(Stored items)

Definition try_get_entries (c : t) (r : EntryRange.t) (now : Z)
    : outcome (result (option (list abuf)) (list EntryRange.t) * t) :=
  if EntryRange.wal_offset r <? wal_offset c then Ret (Err [r], c)
  else
    let from := as_uint 32 (EntryRange.wal_offset r - wal_offset c) in
    to ← u32_add from (EntryRange.len r);
    found ← search c r from to;
    match found with
    | [] => Ret (Err [r], c)
    | _ =>
        missed ← missed_ranges c found from to;
        match missed with
        | [] =>
            '(bufs, c) ← touch_loop c found now;
            Ret (Ok (if (length bufs =? length found)%nat then Some bufs else None), c)
        | missed => Ret (Err missed, c)
        end
    end.

Definition remove_by (c : t) (offset : Z) : outcome (option Entry.t * t) :=
  if offset <? wal_offset c then Ret (None, c)
  else
    let from := as_uint 32 (offset - wal_offset c) in
    match BTreeMap.get (entries c) from with
    | Some e =>
        c ← score_remove (set_entries c (BTreeMap.remove (entries c) from)) e;
        c ← unaccount c e;
        Ret (Some e, c)
    | None => Ret (None, c)
    end.

(** The entry at the front of the score list, which is the one of the map with its offset. *)
Definition front (c : t) : option Entry.t :=
  '(_, offset) ← sl_front (score_list c);
  BTreeMap.get (entries c) (as_uint 32 (offset - wal_offset c)).

Definition min_score (c : t) : outcome Z :=
  match front c with
  | None => Ret 0
  | Some e => if Entry.is_strong_referenced e then Ret 0 else Entry.score e
  end.

Definition remove_by_score (c : t) : outcome (option Entry.t * t) :=
  match front c with
  | None => Ret (None, c)
  | Some e => if Entry.is_strong_referenced e then Ret (None, c) else remove_by c (Entry.wal_offset e)
  end.

(** [remove]: the entries that satisfy the predicate, in key order. *)
Fixpoint remove_loop (c : t) (pred : Entry.t -> bool) (l : @BTreeMap.t Entry.t) : outcome t :=
  match l with
  | [] => Ret c
  | (k, e) :: l =>
      if pred e then
        c ← score_remove (set_entries c (BTreeMap.remove (entries c) k)) e;
        n ← uint_sub (cache_size c) (Entry.capacity e);
        remove_loop (set_size c n) pred l
      else remove_loop c pred l
  end.

Definition remove (c : t) (pred : Entry.t -> bool) : outcome t := remove_loop c pred (entries c).

Definition buf_of_last_cache_entry (c : t) : option abuf :=
  '(_, e) ← BTreeMap.last_key_value (entries c); Entry.buf e.

Definition wal_offset_of_last_cache_entry (c : t) : Z :=
  match BTreeMap.last_key_value (entries c) with Some (k, _) => k + wal_offset c | None => 0 end.
End cache.
Arguments t : clear implicits.
End BlockCache.

(** ** Merging *)

Definition in_range (r : EntryRange.t) (x : Z) : Prop :=
  EntryRange.wal_offset r <= x < EntryRange.wal_offset r + EntryRange.len r.
Definition in_ranges (l : list EntryRange.t) (x : Z) : Prop := Exists (fun r => in_range r x) l.
(** A range within [lo, hi). *)
Definition within (lo hi : Z) (r : EntryRange.t) : Prop :=
  lo <= EntryRange.wal_offset r /\ 0 <= EntryRange.len r /\
  EntryRange.wal_offset r + EntryRange.len r <= hi.
(** [b] starts after [a], with a gap between them. *)
Definition apart (a b : EntryRange.t) : Prop :=
  EntryRange.wal_offset a + EntryRange.len a < EntryRange.wal_offset b.

Lemma apart_head lo hi a r l :
  apart a r -> Forall (within lo hi) (r :: l) -> StronglySorted apart (r :: l) ->
  StronglySorted apart (a :: r :: l).
Proof.
  intros Har Hin Hs. constructor; [done|]. constructor; [done|].
  apply StronglySorted_inv in Hs as [_ Hs]. eapply Forall_impl; [exact Hs|].
  intros b Hb. apply Forall_cons in Hin as [(? & ? & ?) _]. unfold apart in *. lia.
Qed.

Lemma merge_loop_spec lo hi last_m ranges :
  0 <= lo -> hi < 2 ^ 64 -> hi - lo < 2 ^ 32 ->
  Forall (within lo hi) (last_m :: ranges) -> StronglySorted EntryRange.le (last_m :: ranges) ->
  exists r l, EntryRange.merge_loop last_m ranges = Ret (r :: l) /\
    EntryRange.wal_offset r = EntryRange.wal_offset last_m /\
    Forall (within lo hi) (r :: l) /\ StronglySorted apart (r :: l) /\
    forall x, in_ranges (r :: l) x <-> in_ranges (last_m :: ranges) x.
Proof.
  intros Hlo Hhi Hspan. revert last_m. induction ranges as [|range ranges IH]; intros last_m Hin Hs; simpl.
  - exists last_m, []. split_and!; try done. by repeat constructor.
  - apply Forall_cons in Hin as [Hm Hin]. pose proof Hm as (? & ? & ?).
    pose proof Hin as [Hr Hin']%Forall_cons. pose proof Hr as (? & ? & ?).
    apply StronglySorted_inv in Hs as [Hs Hle]. pose proof (Forall_inv Hle) as Hle1.
    unfold EntryRange.le in Hle1. run_arith. case_bool.
    + run_arith. rewrite as_uint_id by (unfold is_uint; lia). set (m := EntryRange.mk _ _).
      destruct (IH m) as (r & l & -> & Hw & Hin2 & Hs2 & Hx).
      * constructor; [|done]. unfold within, m. simpl. lia.
      * apply StronglySorted_inv in Hs as [Hs _]. constructor; [done|]. by apply Forall_cons in Hle as [_ ?].
      * exists r, l. split_and!; try done. intros x. rewrite Hx. unfold in_ranges.
        rewrite !Exists_cons, (assoc (∨)). apply or_iff_compat_r. unfold in_range, m. simpl. lia.
    + destruct (IH range) as (r & l & -> & Hw & Hin2 & Hs2 & Hx); [done..|]. simpl.
      exists last_m, (r :: l). split_and!; try done.
      * by constructor.
      * eapply apart_head; [|done..]. unfold apart. rewrite Hw. lia.
      * intros x. unfold in_ranges in *. rewrite (Exists_cons _ last_m (r :: l)), Hx, !Exists_cons. tauto.
Qed.

(** Merging the missed ranges of a segment, which may come in any order, repeat and
    overlap, loses and adds nothing: the merged ranges cover the same bytes of the log; and
    they are in order with gaps between them, so no two of them could be read in one. *)
Theorem merge_ranges lo hi ranges :
  0 <= lo -> hi < 2 ^ 64 -> hi - lo < 2 ^ 32 -> Forall (within lo hi) ranges ->
  exists merged, EntryRange.merge ranges = Ret merged /\
    (forall x, in_ranges merged x <-> in_ranges ranges x) /\ StronglySorted apart merged.
Proof.
  intros Hlo Hhi Hspan Hin. unfold EntryRange.merge.
  pose proof (merge_sort_Permutation EntryRange.le ranges) as Hp.
  assert (StronglySorted EntryRange.le (merge_sort EntryRange.le ranges)) as Hs.
  { apply (StronglySorted_merge_sort _). }
  assert (Hx : forall x, in_ranges (merge_sort EntryRange.le ranges) x <-> in_ranges ranges x).
  { intros x. unfold in_ranges. by rewrite Hp. }
  rewrite <- Hp in Hin. destruct (merge_sort EntryRange.le ranges) as [|r l].
  - exists []. split_and!; try done. constructor.
  - destruct (merge_loop_spec lo hi r l) as (r' & l' & -> & _ & _ & Hs' & Hx'); [done..|].
    exists (r' :: l'). split_and!; try done. intros x. by rewrite Hx', Hx.
Qed.

(** ** Lookup *)

Section lookup.
Context {S : SkipListApi}.
Abbreviation emap := (@BTreeMap.t Entry.t).

(** An entry at [k] of a cache that starts at [base], after at most [n] hits. *)
Definition entry_ok (n base : Z) (ke : Z * Entry.t) : Prop :=
  let '(k, e) := ke in
  0 <= k /\ 0 < Entry.len e /\ k + Entry.len e < 2 ^ 32 /\ Entry.wal_offset e = base + k /\
  match Entry.buf e with
  | Some b => is_u32 (AlignedBuf.limit b)
  | None => Entry.entry_range e <> None
  end /\
  0 <= Entry.hit e <= n /\ 0 <= Entry.last_hit_instant e < 2 ^ 62.

Definition disjoint (a b : Z * Entry.t) : Prop := a.1 + Entry.len a.2 <= b.1.

Record cache_ok (n : Z) (c : BlockCache.t S) : Prop := {
  co_base : 0 <= BlockCache.wal_offset c /\ BlockCache.wal_offset c + 2 ^ 32 <= 2 ^ 64;
  co_align : 0 < BlockCache.alignment c < 2 ^ 32;
  co_entries : Forall (entry_ok n (BlockCache.wal_offset c)) (BlockCache.entries c);
  co_disjoint : StronglySorted disjoint (BlockCache.entries c);
}.

Definition covered (m : emap) (x : Z) : Prop :=
  Exists (fun ke => ke.1 <= x < ke.1 + Entry.len ke.2) m.

Definition overlaps (from to : Z) (ke : Z * Entry.t) : bool :=
  (ke.1 <? to) && (from <? ke.1 + Entry.len ke.2).

(** The entries cover the block from [a] to [z], each from where the one before ends. *)
Fixpoint tiled (a : Z) (m : emap) (z : Z) : Prop :=
  match m with
  | [] => a = z
  | (k, e) :: m => k <= a < k + Entry.len e /\ tiled (k + Entry.len e) m z
  end.

Lemma covers_partial_spec n base k e r from :
  entry_ok n base (k, e) -> 0 <= base -> base + 2 ^ 32 <= 2 ^ 64 ->
  EntryRange.wal_offset r = base + from -> 0 <= from -> 0 <= EntryRange.len r ->
  from + EntryRange.len r < 2 ^ 32 ->
  Entry.covers_partial e r = Ret (overlaps from (from + EntryRange.len r) (k, e)).
Proof.
  intros (Hk & Hl & Hle & Hw & Hb & _) Hb0 Hb1 Hr Hf Hn Hlen.
  unfold Entry.covers_partial, AlignedBuf.covers_partial, overlaps, Entry.len, Entry.wal_offset in *.
  rewrite Hr. simpl. destruct (Entry.buf e) as [b|].
  - rewrite as_uint_id in * by done. run_arith. rewrite Hw.
    destruct (Z.ltb_spec k (from + EntryRange.len r)); simpl; case_bool; run_arith; [|done].
    f_equal. apply eq_bool_prop_intro. rewrite !Is_true_true, !Z.ltb_lt. lia.
  - destruct (Entry.entry_range e) as [l|]; [|done]. run_arith. rewrite Hw.
    destruct (Z.ltb_spec k (from + EntryRange.len r)); simpl; case_bool; run_arith; [|done].
    f_equal. apply eq_bool_prop_intro. rewrite !Is_true_true, !Z.ltb_lt. lia.
Qed.

Lemma filter_covers_spec n base r from l :
  Forall (entry_ok n base) l -> 0 <= base -> base + 2 ^ 32 <= 2 ^ 64 ->
  EntryRange.wal_offset r = base + from -> 0 <= from -> 0 <= EntryRange.len r ->
  from + EntryRange.len r < 2 ^ 32 ->
  BlockCache.filter_covers r l = Ret (List.filter (overlaps from (from + EntryRange.len r)) l).
Proof.
  intros Hl ? ? ? ? ? ?. induction Hl as [|[k e] l Hke Hl IH]; [done|]. simpl.
  rewrite (covers_partial_spec n base k e r from) by done. simpl. rewrite IH. done.
Qed.

Lemma filter_filter_imp {A} (f g : A -> bool) l :
  (forall x, x ∈ l -> f x = true -> g x = true) -> List.filter f (List.filter g l) = List.filter f l.
Proof.
  induction l as [|x l IH]; intros Hfg; [done|]. simpl.
  rewrite <- IH by (intros; apply Hfg; [by right|done]).
  destruct (g x) eqn:Hg; [done|]. destruct (f x) eqn:Hf; [|done].
  rewrite (Hfg x) in Hg; [done|by left|done].
Qed.

Lemma disjoint_key_lt n base l k e k' e' :
  Forall (entry_ok n base) l -> StronglySorted disjoint l ->
  (k, e) ∈ l -> (k', e') ∈ l -> k < k' -> k + Entry.len e <= k'.
Proof.
  intros Hok Hs H1 H2 Hlt. induction Hs as [|ke l Hs IH Hd]; [set_solver|].
  apply Forall_cons in Hok as [Hke Hok]. rewrite Forall_forall in Hd.
  apply elem_of_cons in H1 as [<-|H1], H2 as [Heq|H2].
  - simplify_eq. lia.
  - apply (Hd _ H2).
  - subst ke. specialize (Hd _ H1). unfold disjoint in Hd. simpl in Hd.
    destruct Hke as (? & ? & _). lia.
  - by apply IH.
Qed.

(** The search finds the entries that overlap the query, in order. *)
Lemma search_spec n c r from :
  cache_ok n c -> EntryRange.wal_offset r = BlockCache.wal_offset c + from -> 0 <= from ->
  0 <= EntryRange.len r -> from + EntryRange.len r < 2 ^ 32 ->
  let to := from + EntryRange.len r in
  BlockCache.search c r from to = Ret (List.filter (overlaps from to) (BlockCache.entries c)).
Proof.
  intros [[Hb0 Hb1] Hal Hok Hd] Hr Hf Hn Hlt to. unfold BlockCache.search.
  set (start := match BTreeMap.last_le _ _ with Some _ => _ | None => _ end).
  assert (start <= from /\ forall k e, (k, e) ∈ BlockCache.entries c ->
    overlaps from to (k, e) = true -> start <= k) as [Hstart Hov].
  { unfold start, BTreeMap.last_le.
    destruct (last (List.filter _ _)) as [[ks es]|] eqn:Hl.
    - assert ((ks, es) ∈ List.filter (fun e : Z * Entry.t => e.1 <=? from) (BlockCache.entries c)) as Hin.
      { apply last_Some in Hl as (l & ->). set_solver. }
      apply list_elem_of_In, filter_In in Hin as [Hin%list_elem_of_In Hks]. simpl in Hks.
      bool_to_prop. split; [done|]. intros k e Hke Ho. unfold overlaps in Ho. simpl in Ho. bool_to_prop.
      destruct (decide (ks <= k)); [done|].
      pose proof (disjoint_key_lt _ _ _ k e ks es Hok Hd Hke Hin). lia.
    - split; [done|]. intros k e Hke Ho. apply last_None in Hl.
      destruct (decide (from <= k)); [done|]. exfalso.
      assert ((k, e) ∈ List.filter (fun e : Z * Entry.t => e.1 <=? from) (BlockCache.entries c)) as Hin.
      { apply list_elem_of_In, filter_In. split; [by apply list_elem_of_In|]. simpl. apply Z.leb_le. lia. }
      rewrite Hl in Hin. set_solver. }
  unfold BlockCache.range. rewrite (proj2 (Z.ltb_ge _ _)) by lia. simpl.
  rewrite (filter_covers_spec n (BlockCache.wal_offset c) r from); [|apply Forall_forall|done..].
  - f_equal. apply filter_filter_imp. intros [k e] Hke Ho. pose proof (Hov k e Hke Ho).
    unfold overlaps in Ho. simpl in *. bool_to_prop. by rewrite (proj2 (Z.leb_le _ _)), (proj2 (Z.ltb_lt _ _)).
  - intros ke Hke%list_elem_of_In. apply filter_In in Hke as [Hke%list_elem_of_In _].
    rewrite Forall_forall in Hok. exact (Hok _ Hke).
Qed.

Lemma filter_elem (f : Z * Entry.t -> bool) m ke :
  ke ∈ List.filter f m <-> ke ∈ m /\ f ke = true.
Proof. by rewrite !list_elem_of_In, filter_In. Qed.

Lemma filter_sorted (R : Z * Entry.t -> Z * Entry.t -> Prop) f m :
  StronglySorted R m -> StronglySorted R (List.filter f m).
Proof.
  induction 1 as [|x m Hs IH Hx]; simpl; [constructor|]. case_match; [|done].
  constructor; [done|]. rewrite Forall_forall in *. intros y [Hy _]%filter_elem. by apply Hx.
Qed.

- **WHAT TO WORK ON**: Lines containing the word "after" must be found in the data above and copied.

- **TASK SOLUTION**:
(** [b] starts after [a], with a gap between them. *)
(** An entry at [k] of a cache that starts at [base], after at most [n] hits. *)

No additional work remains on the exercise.